Segment Start: Records provided

(* ===== verification/Evidence.v ===== *)
(** * Evidence: what the deposit logs of the escrow contract add up to

    Models the pure part of [backend/factory/src/escrow.rs] and the log and
    scan-plan types of [base_rpc.rs]: the amounts of the deposit logs per claim
    and block, their merge into a claim's persisted evidence, the payment
    status they give, and the block window the next scan reads. *)

From S2P Require Import Prelude Text SpawnProtocol Types State Samples Transitions Scheduler.

Definition BASE_LOG_WINDOW_LIMIT : N := 10000.

Module BaseDepositLog.
Record t := mk {
  claim_id : string;
  amount : string;
  block_number : N;
  block_hash : string;
}.
End BaseDepositLog.

Module PaymentScanPlan.
Record t := mk {
  claim_ids : list string;
  from_block : N;
  to_block : N;
}.
End PaymentScanPlan.

(** [DepositAmountByBlock] and [DepositAmountsByClaim]. *)
Abbreviation DepositAmountByBlock := (gmap N (N * string)).
Abbreviation DepositAmountsByClaim := (gmap string DepositAmountByBlock).

Definition payment_status_for_amount (total_paid required : N) : PaymentStatus.t :=
  if (required <=? total_paid)%N then PaymentStatus.Paid
  else if (0 <? total_paid)%N then PaymentStatus.Partial
  else PaymentStatus.Unpaid.

Definition finalize_payment_status_for_escrow (payment_status : PaymentStatus.t)
    (block_hashes_canonical : bool) : PaymentStatus.t :=
  if bool_decide (payment_status = PaymentStatus.Paid) && negb block_hashes_canonical
  then PaymentStatus.Partial else payment_status.

Definition reconcile_error (message : string) : FactoryError.t :=
  FactoryError.ManagementCallFailed "reconcile_escrow_payments" message.

Definition add_deposit_log (amounts : DepositAmountsByClaim) (log : BaseDepositLog.t)
    : result FactoryError.t DepositAmountsByClaim :=
  amount ← parse_amount (BaseDepositLog.amount log);
  let blocks : DepositAmountByBlock :=
    default ∅ (amounts !! BaseDepositLog.claim_id log) in
  let per_block :=
    default (0%N, BaseDepositLog.block_hash log) (blocks !! BaseDepositLog.block_number log) in
  err_if (negb (eq_ignore_ascii_case per_block.2 (BaseDepositLog.block_hash log)))
    (reconcile_error "deposit log block hash is inconsistent for the same block");;
  total ← ok_or (checked_add 128 per_block.1 amount)
    (FactoryError.InvalidAmount (BaseDepositLog.amount log));
  Ok (<[BaseDepositLog.claim_id log :=
        <[BaseDepositLog.block_number log := (total, per_block.2)]> blocks]> amounts).

Fixpoint add_deposit_logs (amounts : DepositAmountsByClaim) (logs : list BaseDepositLog.t)
    : result FactoryError.t DepositAmountsByClaim :=
  match logs with
  | [] => Ok amounts
  | log :: rest => amounts ← add_deposit_log amounts log; add_deposit_logs amounts rest
  end.

Definition amounts_by_claim (logs : list BaseDepositLog.t)
    : result FactoryError.t DepositAmountsByClaim :=
  add_deposit_logs ∅ logs.

(** The evidence indexed by block; a later entry of a block shadows an earlier
    one. *)
Definition evidence_by_block (evidence : list PaymentEvidenceBlock.t)
    : gmap N PaymentEvidenceBlock.t :=
  list_to_map (reverse
    ((fun entry => (PaymentEvidenceBlock.block_number entry, entry)) <$> evidence)).

(** The loop variables of the merge: the evidence, the total paid, the payment
    added by this scan and the claim's cursor. *)
Module Merge.
Record t := mk {
  evidence : list PaymentEvidenceBlock.t;
  total_paid : N;
  incremental_payment : N;
  claim_cursor : option N;
}.
End Merge.

Definition merge_block (acc : Merge.t) (block : N * (N * string))
    : result FactoryError.t Merge.t :=
  let '(block_number, (amount, block_hash)) := block in
  match evidence_by_block (Merge.evidence acc) !! block_number with
  | Some existing =>
      err_if (negb (eq_ignore_ascii_case (PaymentEvidenceBlock.block_hash existing) block_hash))
        (reconcile_error "persisted payment evidence block hash changed for the same block");;
      Ok acc
  | None =>
      total_paid ← ok_or (checked_add 128 (Merge.total_paid acc) amount)
        (FactoryError.InvalidAmount (amount_to_string amount));
      incremental_payment ← ok_or (checked_add 128 (Merge.incremental_payment acc) amount)
        (FactoryError.InvalidAmount (amount_to_string amount));
      Ok (Merge.mk
        (Merge.evidence acc ++
          [PaymentEvidenceBlock.mk block_number block_hash (amount_to_string amount)])
        total_paid incremental_payment
        (Some (N.max (default 0%N (Merge.claim_cursor acc)) block_number)))
  end.

Fixpoint merge_blocks (acc : Merge.t) (blocks : list (N * (N * string)))
    : result FactoryError.t Merge.t :=
  match blocks with
  | [] => Ok acc
  | block :: rest => acc ← merge_block acc block; merge_blocks acc rest
  end.

Definition merged_claim_evidence_for_session (prior_claim : EscrowClaim.t)
    (blocks : option DepositAmountByBlock) : result FactoryError.t Merge.t :=
  total_paid ← parse_amount (EscrowClaim.paid_amount prior_claim);
  let acc := Merge.mk (EscrowClaim.payment_evidence prior_claim) total_paid 0
    (EscrowClaim.last_scanned_block prior_claim) in
  match blocks with
  | None => Ok acc
  | Some blocks =>
      acc ← merge_blocks acc (btree_iter blocks);
      Ok (Merge.mk (sort_by_key PaymentEvidenceBlock.block_number (Merge.evidence acc))
            (Merge.total_paid acc) (Merge.incremental_payment acc) (Merge.claim_cursor acc))
  end.
Lemma sample_pending_inv : escrow_inv sample_pending.
Proof.
  assert (Hsessions : FactoryState.sessions sample_pending =
    {["s" := Samples.session SpawnSessionState.AwaitingPayment PaymentStatus.Unpaid]}) by reflexivity.
  assert (Hclaims : FactoryState.escrow_claims sample_pending =
    {["s" := Samples.claim "0" PaymentStatus.Unpaid]}) by reflexivity.
  unfold escrow_inv, sessions_inv, session_inv, payment_inv, paid_in_full.
  rewrite Hsessions, Hclaims. split; [|split].
  - intros id session Hs. apply lookup_singleton_Some in Hs as [<- <-].
    split; [split; [discriminate|reflexivity]|]. split.
    + split; [exact I|]. split; [constructor|]. split; [apply Nat.le_0_l|]. reflexivity.
    + intros claim Hc. apply lookup_singleton_Some in Hc as [_ <-]. reflexivity.
  - intros id session Hs. apply lookup_singleton_Some in Hs as [<- <-].
    split; [reflexivity|]. discriminate.
  - intros id claim Hc. apply lookup_singleton_Some in Hc as [_ <-]. exists 0%N.
    split; [vm_compute; reflexivity|]. split; [constructor|]. split; [constructor|].
    split; [reflexivity|]. vm_compute. discriminate.
Qed.

Lemma reconcile_escrow_payments_safe_witness :
  match @reconcile_escrow_payments sample_rpc sample_logs 20 500 (Canister.mk sample_pending ∅) with
  | Done claims canister =>
      (EscrowClaim.paid_amount <$> claims) = ["75"] /\ escrow_inv (Canister.factory canister)
      /\ guarded_commit sample_pending sample_pending (Canister.factory canister)
  | _ => False
  end.
Proof.
  destruct (@reconcile_escrow_payments sample_rpc sample_logs 20 500 (Canister.mk sample_pending ∅))
    as [claims canister|e canister|] eqn:Hrun; [|vm_compute in Hrun; discriminate Hrun..].
  split; [vm_compute in Hrun; injection Hrun as <- _; reflexivity|].
  destruct (@reconcile_escrow_payments_safe sample_rpc sample_rpc_ok sample_logs 20 500
    (Canister.mk sample_pending ∅) canister) as [[Hinv _] Hguarded];
    [rewrite Hrun; reflexivity|exact sample_pending_inv|].
  split; [exact Hinv|].
  destruct (Hguarded eq _) as (now & <- & Hcommit); [|exact Hcommit].
  intros endpoints block. apply stable_ret, _.
Defined.

Definition sample_update : EscrowPaymentScanUpdate.t := {|
  EscrowPaymentScanUpdate.session_id := "s";
  EscrowPaymentScanUpdate.guard := EscrowPaymentScanGuard.new
    (Samples.session SpawnSessionState.AwaitingPayment PaymentStatus.Unpaid)
    (Samples.claim "0" PaymentStatus.Unpaid);
  EscrowPaymentScanUpdate.payment_status := PaymentStatus.Paid;
  EscrowPaymentScanUpdate.payment_evidence := [PaymentEvidenceBlock.mk 7 "0xab" "75"];
  EscrowPaymentScanUpdate.payment_evidence_increment := Some "75";
  EscrowPaymentScanUpdate.claim_cursor := Some 7%N;
  EscrowPaymentScanUpdate.payment_detected := true;
  EscrowPaymentScanUpdate.total_paid := "75";
|}.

Segment End: Records provided

▸ What you have to do: Check each line of the listing above, and copy it if it contains the word "gmap".

▸ Solution to this task:
Abbreviation DepositAmountByBlock := (gmap N (N * string)).
Abbreviation DepositAmountsByClaim := (gmap string DepositAmountByBlock).
    : gmap N PaymentEvidenceBlock.t :=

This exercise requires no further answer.